By Liz Wilkes, My Midwives

Pre-eclampsia is a condition that occurs from the 20th week of pregnancy and effects multiple organs in a woman’s body. It occurs in about 3% of pregnancies with the disorder ranging from a relatively mild problem to a very life-threatening condition. 

Recent media around the death of a young woman with HELLP (hemolysis, elevates liver enzymes and low platelets) syndrome has put a spotlight on pre-eclampsia as a pre-cursor to HELLP syndrome. This has made many women scared about what this disorder is and how it is related to pregnancy.

The risk factors for developing pre-eclampsia are:

  • First pregnancy
  • Having had high blood pressure in a previous pregnancy
  • Chronic (long term) high blood pressure
  • Family history of pre-eclampsia
  • Pre-existing diabetes
  • Multiple pregnancy
  • Women below 15 and over 40 years of age
  • More than 10 years gap between pregnancies or a new partner
  • Obesity
  • Autoimmune diseases
  • Renal disease

What if I have a risk factor, what do I need to look for?

If you are worried that you have a risk factor, the first thing you need to do is to speak to your pregnancy care provider and let them know that you have a risk factor for pre-eclampsia and that you want to know what they are checking at each visit.

Most care providers will check your blood pressure at each visit and will record and re-check elevations in blood pressure. They may also check your urine by taking a urine sample and testing it to see if you have protein present in your urine.

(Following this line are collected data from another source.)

Lemma uvfs_readdir_complete_witness :
  exists w', @uvfs_readdir alone (list call) (driver_conduit (dir_serve demo_dir)) demo_cred
               _ demo_filldir 4 0%nat 0 [] demo_world =
             Some (Some (0, 5, [([97], 0, 10); ([98; 98; 98; 98; 98], 1, 11); ([99; 100], 4, 12)]), w') /\
             @live alone (driver_conduit (dir_serve demo_dir)) (conduit w') = ∅.
Proof.
  pose proof (@uvfs_readdir_complete alone (list call) (driver_conduit (dir_serve demo_dir))
    (driver_conduit_laws (dir_serve demo_dir) (dir_serve_count demo_dir)) demo_cred _ demo_filldir
    demo_alone demo_kernel 0%nat (demo_inode 2 (S_IFDIR + 493) Uvfs_dir_inode_operations)
    demo_dir 0 [] 4 (dir_serve_right demo_dir _ (proj1 demo_dir_ok) (proj2 demo_dir_ok))
    (proj2 demo_dir_ok) eq_refl ltac:(lia) ltac:(vm_compute; lia)) as H.
  apply wp_elim in H as (o & w' & E & [_ Hl] & r & -> & Hr). exists w'.
  assert (Some r = Some (0, 5, [([97], 0, 10); ([98; 98; 98; 98; 98], 1, 11); ([99; 100], 4, 12)]))
    as [= ->].
  { transitivity ((fst <$>
      @uvfs_readdir alone (list call) (driver_conduit (dir_serve demo_dir)) demo_cred
        _ demo_filldir 4 0%nat 0 [] demo_world) ≫= id); [|by vm_compute].
    change demo_world with (World demo_alone demo_kernel). by rewrite E. }
  split; [exact E|exact Hl].
Defined.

There are also signs that you may notice – headaches, visual disturbances such as spots or stars or flashes in your vision, having to pass little to no urine, or that you have swelling in your hands, feet, face and generally all over. You may also notice upper abdominal pain. These symptoms listed can also be a range of other things, but do need to be mentioned to your care provider so that they can check that you are not at risk. For most women, the signs and symptoms mentioned do not have anything to do with pre-eclampsia or HELLP syndrome.

What happens if I have pre-eclampsia and what is HELLP syndrome?

Pre-eclampsia is a multisystem disorder so different women have very different experiences. For a few women they quite quickly develop symptoms which may escalate to seizures and, in rare cases, problems such as renal failure. It is rare that pre-eclampsia may lead to HELLP syndrome which can be fatal. As women may be very unwell this may lead to delivery of their baby (if baby is not born) prematurely, hospitalisation and very occasionally Intensive Care Unit treatment and other interventions such as renal dialysis.

At the other end of the scale of this disorder you may have an elevated blood pressure and a few changes in your urine which require monitoring but little to no ongoing treatment. Your stage of pregnancy and the level of systemic changes contribute to practitioners decisions about treatment options. Women may be prescribed medication, may be advised to rest more or cease work or may need additional ultrasound tests to monitor the baby’s growth. If you need this level of care then be in contact with a midwife who can provide additional support about your issues as they will be able to discuss and explain all interventions.

Is there anything I can do to prevent developing pre-eclampsia?

There is lots of research being undertaken about preventing pre-eclampsia. At the moment the best protection is to maintain a healthy weight, to get any pre-existing issues with your blood pressure and any renal or autoimmune problems under control and to communicate about your health and concerns with the person or people caring for you in your pregnancy. If you have had pre-eclampsia in a previous pregnancy talk to your GP or midwife prior to your next pregnancy or in early pregnancy.

I am really worried now – what should I do?

For most pregnant women, this is not something to be concerned about. Your pregnancy care provider is the best place to ask questions.

Note: The views and advice expressed on this blog post are those of the author and are not representative of the Pregnancy Babies & Children's Expo.